• [TASK TO CARRY OUT] Can you quote, word for word, every line from the first line of the records below through the line containing "forall (l : list", and nothing else?

• [SOURCE MATERIAL]

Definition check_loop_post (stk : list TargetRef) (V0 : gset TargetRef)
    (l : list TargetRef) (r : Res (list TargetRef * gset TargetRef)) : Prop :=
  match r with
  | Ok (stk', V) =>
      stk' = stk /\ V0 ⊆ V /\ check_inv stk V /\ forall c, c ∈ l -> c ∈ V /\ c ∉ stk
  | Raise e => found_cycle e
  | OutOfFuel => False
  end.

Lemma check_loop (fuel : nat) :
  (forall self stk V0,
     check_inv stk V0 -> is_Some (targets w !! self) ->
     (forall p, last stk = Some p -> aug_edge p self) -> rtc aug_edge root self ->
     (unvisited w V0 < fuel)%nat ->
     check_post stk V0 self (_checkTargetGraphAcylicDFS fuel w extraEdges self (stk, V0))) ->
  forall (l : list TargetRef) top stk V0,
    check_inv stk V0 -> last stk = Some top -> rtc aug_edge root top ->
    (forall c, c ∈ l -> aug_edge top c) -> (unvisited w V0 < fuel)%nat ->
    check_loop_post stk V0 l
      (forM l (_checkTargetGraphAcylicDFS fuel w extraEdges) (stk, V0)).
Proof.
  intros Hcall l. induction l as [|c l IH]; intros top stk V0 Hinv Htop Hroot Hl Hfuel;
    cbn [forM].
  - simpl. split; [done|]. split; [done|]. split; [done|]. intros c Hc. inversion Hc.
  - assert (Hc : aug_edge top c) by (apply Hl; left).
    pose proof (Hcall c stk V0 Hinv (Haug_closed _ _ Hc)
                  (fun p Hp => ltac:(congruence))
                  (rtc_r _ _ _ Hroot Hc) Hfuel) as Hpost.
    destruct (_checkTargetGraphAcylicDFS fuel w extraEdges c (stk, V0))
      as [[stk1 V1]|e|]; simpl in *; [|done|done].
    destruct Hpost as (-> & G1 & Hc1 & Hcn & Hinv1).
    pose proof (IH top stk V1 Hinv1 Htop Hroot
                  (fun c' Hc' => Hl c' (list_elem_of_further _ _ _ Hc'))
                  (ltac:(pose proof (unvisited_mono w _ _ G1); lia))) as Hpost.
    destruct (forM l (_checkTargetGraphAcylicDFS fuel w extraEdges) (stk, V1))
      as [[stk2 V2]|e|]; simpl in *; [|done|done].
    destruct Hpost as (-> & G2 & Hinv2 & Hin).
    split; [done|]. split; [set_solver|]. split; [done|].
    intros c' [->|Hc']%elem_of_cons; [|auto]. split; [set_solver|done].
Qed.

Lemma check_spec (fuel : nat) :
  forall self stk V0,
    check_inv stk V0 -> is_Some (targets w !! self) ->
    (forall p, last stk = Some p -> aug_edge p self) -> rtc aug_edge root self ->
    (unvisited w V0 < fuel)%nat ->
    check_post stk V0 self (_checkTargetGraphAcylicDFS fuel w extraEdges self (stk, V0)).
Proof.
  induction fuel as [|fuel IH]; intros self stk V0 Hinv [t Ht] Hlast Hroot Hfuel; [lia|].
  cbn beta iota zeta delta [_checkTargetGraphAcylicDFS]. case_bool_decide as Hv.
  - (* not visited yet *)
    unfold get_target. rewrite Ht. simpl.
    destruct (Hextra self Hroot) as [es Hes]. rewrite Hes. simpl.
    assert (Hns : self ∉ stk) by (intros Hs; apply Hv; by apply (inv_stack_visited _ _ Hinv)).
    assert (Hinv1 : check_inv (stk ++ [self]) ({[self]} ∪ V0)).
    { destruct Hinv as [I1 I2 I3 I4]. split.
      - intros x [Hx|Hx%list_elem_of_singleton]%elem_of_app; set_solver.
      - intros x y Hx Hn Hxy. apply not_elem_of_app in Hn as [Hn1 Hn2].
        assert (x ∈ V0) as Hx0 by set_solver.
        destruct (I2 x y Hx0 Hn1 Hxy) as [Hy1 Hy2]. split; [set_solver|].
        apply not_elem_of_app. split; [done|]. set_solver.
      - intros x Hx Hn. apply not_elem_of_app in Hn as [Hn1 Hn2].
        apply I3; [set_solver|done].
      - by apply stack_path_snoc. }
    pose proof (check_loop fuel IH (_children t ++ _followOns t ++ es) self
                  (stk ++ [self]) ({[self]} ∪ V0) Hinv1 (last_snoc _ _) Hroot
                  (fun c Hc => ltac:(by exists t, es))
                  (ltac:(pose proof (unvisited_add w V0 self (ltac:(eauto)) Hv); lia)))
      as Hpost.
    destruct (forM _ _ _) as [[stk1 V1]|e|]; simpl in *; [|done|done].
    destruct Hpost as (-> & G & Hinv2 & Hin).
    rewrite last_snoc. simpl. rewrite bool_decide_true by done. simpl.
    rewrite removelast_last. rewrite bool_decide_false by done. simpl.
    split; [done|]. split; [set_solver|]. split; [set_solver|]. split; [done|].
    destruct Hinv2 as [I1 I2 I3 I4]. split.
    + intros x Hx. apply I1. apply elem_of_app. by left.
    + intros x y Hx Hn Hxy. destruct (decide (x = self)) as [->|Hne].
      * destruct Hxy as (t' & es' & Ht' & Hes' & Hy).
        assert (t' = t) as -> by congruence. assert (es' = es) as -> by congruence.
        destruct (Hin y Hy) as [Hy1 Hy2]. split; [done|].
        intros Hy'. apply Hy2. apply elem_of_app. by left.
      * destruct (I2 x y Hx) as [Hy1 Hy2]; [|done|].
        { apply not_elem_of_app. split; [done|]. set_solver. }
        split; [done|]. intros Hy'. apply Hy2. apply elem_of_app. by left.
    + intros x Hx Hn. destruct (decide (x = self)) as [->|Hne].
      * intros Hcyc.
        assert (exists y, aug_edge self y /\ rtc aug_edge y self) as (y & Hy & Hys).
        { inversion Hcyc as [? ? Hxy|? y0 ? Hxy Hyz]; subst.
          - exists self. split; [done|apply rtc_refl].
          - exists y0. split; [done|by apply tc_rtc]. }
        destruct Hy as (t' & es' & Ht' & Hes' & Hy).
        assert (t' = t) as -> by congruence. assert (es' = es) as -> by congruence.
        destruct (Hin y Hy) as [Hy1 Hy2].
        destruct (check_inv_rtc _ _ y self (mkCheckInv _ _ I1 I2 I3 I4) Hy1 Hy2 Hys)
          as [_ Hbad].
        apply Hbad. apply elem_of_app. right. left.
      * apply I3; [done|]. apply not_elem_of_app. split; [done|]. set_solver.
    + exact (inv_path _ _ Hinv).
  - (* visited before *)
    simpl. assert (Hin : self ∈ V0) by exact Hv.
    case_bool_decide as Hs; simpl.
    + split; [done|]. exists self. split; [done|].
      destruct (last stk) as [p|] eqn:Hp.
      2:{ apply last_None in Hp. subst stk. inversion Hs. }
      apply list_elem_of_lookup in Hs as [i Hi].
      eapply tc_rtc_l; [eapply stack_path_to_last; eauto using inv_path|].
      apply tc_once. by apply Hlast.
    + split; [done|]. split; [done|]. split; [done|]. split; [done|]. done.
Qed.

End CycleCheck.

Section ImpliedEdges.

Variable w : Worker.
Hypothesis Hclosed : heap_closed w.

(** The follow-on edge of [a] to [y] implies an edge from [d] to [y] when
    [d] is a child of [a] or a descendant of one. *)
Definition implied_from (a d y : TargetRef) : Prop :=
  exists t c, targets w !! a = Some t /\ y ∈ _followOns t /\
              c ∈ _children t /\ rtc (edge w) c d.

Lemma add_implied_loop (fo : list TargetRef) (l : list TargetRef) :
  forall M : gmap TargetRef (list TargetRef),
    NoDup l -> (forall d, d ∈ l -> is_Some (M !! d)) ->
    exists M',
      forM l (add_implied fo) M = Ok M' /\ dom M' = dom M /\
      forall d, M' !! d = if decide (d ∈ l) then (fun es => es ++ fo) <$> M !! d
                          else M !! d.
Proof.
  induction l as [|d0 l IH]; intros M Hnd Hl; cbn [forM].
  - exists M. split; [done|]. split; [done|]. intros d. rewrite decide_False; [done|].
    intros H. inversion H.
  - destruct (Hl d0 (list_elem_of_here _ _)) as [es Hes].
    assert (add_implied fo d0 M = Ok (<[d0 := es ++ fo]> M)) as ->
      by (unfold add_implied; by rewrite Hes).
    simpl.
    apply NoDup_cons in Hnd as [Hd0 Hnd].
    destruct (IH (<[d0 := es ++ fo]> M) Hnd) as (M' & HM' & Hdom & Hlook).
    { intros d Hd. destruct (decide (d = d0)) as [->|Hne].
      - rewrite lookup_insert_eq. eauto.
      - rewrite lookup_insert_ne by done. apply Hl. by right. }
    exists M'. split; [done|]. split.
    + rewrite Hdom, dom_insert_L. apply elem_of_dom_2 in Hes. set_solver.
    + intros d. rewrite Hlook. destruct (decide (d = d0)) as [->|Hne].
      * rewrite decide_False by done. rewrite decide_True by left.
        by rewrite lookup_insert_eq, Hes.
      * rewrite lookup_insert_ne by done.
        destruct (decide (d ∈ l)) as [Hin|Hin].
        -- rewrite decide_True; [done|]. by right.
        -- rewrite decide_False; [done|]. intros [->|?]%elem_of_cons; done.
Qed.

• [TASK RESULT]
Definition check_loop_post (stk : list TargetRef) (V0 : gset TargetRef)
    (l : list TargetRef) (r : Res (list TargetRef * gset TargetRef)) : Prop :=
  match r with
  | Ok (stk', V) =>
      stk' = stk /\ V0 ⊆ V /\ check_inv stk V /\ forall c, c ∈ l -> c ∈ V /\ c ∉ stk
  | Raise e => found_cycle e
  | OutOfFuel => False
  end.

Lemma check_loop (fuel : nat) :
  (forall self stk V0,
     check_inv stk V0 -> is_Some (targets w !! self) ->
     (forall p, last stk = Some p -> aug_edge p self) -> rtc aug_edge root self ->
     (unvisited w V0 < fuel)%nat ->
     check_post stk V0 self (_checkTargetGraphAcylicDFS fuel w extraEdges self (stk, V0))) ->
  forall (l : list TargetRef) top stk V0,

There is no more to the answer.